━━ Entries shown ━━

(** * Verification of the non-periodic parallel tridiagonal solver

    Source: code/lanl-implementation/npts.c

    The file embeds the two entry points of npts.c,
    [precompute_beta_gam] and [nonperiodic_tridiagonal_solver], and the
    worker group that runs them, and proves the properties the
    specification states about them: the local sweeps and the reduced
    systems index by index, the coefficient pipeline against the global
    recurrence, and the whole computation against sequential Thomas
    elimination.

    Modelling choices.
    - [double] values are exact rationals ([Qc], with Leibniz equality):
      the specification states its equalities "in exact arithmetic".  The
      only divisions of the code are those of the pipeline, whose divisors
      are positive (C10 for the group, X9 for one rank), so the convention
      [1/0 = 0] of [Qc] plays no part.
    - Integers are [Z].  Both functions store the [size_t] quotient
      [system_size/nprocs] in an [int]: [to_int] is that conversion (the
      value modulo 2^32, read in two's complement, as the compilers of the
      platforms MPI runs on define it), so that a block size beyond
      [INT_MAX] gives the code the wrapped [local_size] it really computes
      with.  Ranks and loop counters stay below [nprocs] and [local_size],
      which are [int] already.
    - A [double*] buffer is a list; every read and write is bounds checked
      and an access outside the buffer makes the computation fail ([None]),
      which stands for the undefined behaviour of the C program.
    - Uninitialised storage holds arbitrary values, a different one in
      every cell of every block of every rank: [uninit : fresh] gives them,
      and every result is quantified over it.
    - The program is SPMD over [nprocs] ranks.  A collective call
      (all-gather, broadcast, barrier) is a synchronisation point, so the
      group is run phase by phase: each phase applies the code between two
      collectives to every rank, and the collective itself is a function of
      the values the ranks contribute.  The pipeline's blocking receives
      order the ranks, which take their turns over a shared network state.

    Layout: the model of the code, the specification-side definitions, the
    loop and buffer rules, the sweeps and the reduced systems, the pipeline,
    the sequential reference with its correctness and the bounds on the
    coefficients, the group invariants, the solver on arbitrary coefficient
    arrays, the statements of the specification, C1 to C10, and last
    further properties of the two functions, X1 to X15. *)

From Stdlib Require Import ZArith QArith Qcanon Lia Field Reals Lra Qreals Psatz.
From stdpp Require Import base option list numbers.

Local Open Scope Z_scope.

(** ** Scalars *)

(** The literal [(1./3)] of the source. *)
Definition third : Qc := (1 / Q2Qc 3)%Qc.

(** ** Buffers *)

(** [a[i]] as an rvalue. *)
Definition rd (a : list Qc) (i : Z) : option Qc :=
  if bool_decide (0 ≤ i) then a !! Z.to_nat i else None.

(** [a[i] = v]. *)
Definition wr (a : list Qc) (i : Z) (v : Qc) : option (list Qc) :=
  if bool_decide (0 ≤ i < Z.of_nat (length a))
  then Some (<[Z.to_nat i := v]> a) else None.

(** Total selector, used in statements only. *)
Definition sel (a : list Qc) (i : Z) : Qc := default 0%Qc (rd a i).

(** ** Machine integers *)

Definition INT_MAX : Z := 2147483647.

(** The conversion of a [size_t] value to [int]: the value modulo 2^32,
    read as a two's-complement number. *)
Definition to_int (z : Z) : Z := (z + 2147483648) `mod` 4294967296 - 2147483648.

(** ** Uninitialised storage *)

(** The objects that are created without a value: the three heap blocks
    and the two coupling scalars of the solver, and the three buffers the
    caller allocates for a rank. *)
Inductive object : Type :=
| u_local_block | phi_local_block | psi_local_block
| u_tilda_var | x_tilda_var
| beta_buffer | gam_buffer | x_buffer.

(** What uninitialised storage holds: [uninit rank o i] is the content of
    cell [i] of object [o] on rank [rank]. *)
Definition fresh : Type := Z → object → Z → Qc.

(** [malloc(n*sizeof(double))] for an [int n]: [n] cells of unspecified
    content, [junk i] in cell [i].  For a negative [n] the product wraps to
    a size no allocation can have and the block has no cell. *)
Definition malloc (junk : Z → Qc) (n : Z) : list Qc :=
  (λ i : nat, junk (Z.of_nat i)) <$> seq 0 (Z.to_nat n).

(** ** Loops *)

(** [for (i = lo; i < hi; i++) body], the body changing neither [i] nor
    [hi]; [for_loop] unrolls the remaining [n] iterations. *)
Fixpoint for_loop {S : Type} (n : nat) (i : Z) (body : Z → S → option S) (s : S)
  : option S :=
  match n with
  | O => Some s
  | S n' => s' ← body i s; for_loop n' (i + 1) body s'
  end.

━━━

Search the entries above for "sequential". Return every line that has it.

▸ Finished task:
    recurrence, and the whole computation against sequential Thomas
    the sequential reference with its correctness and the bounds on the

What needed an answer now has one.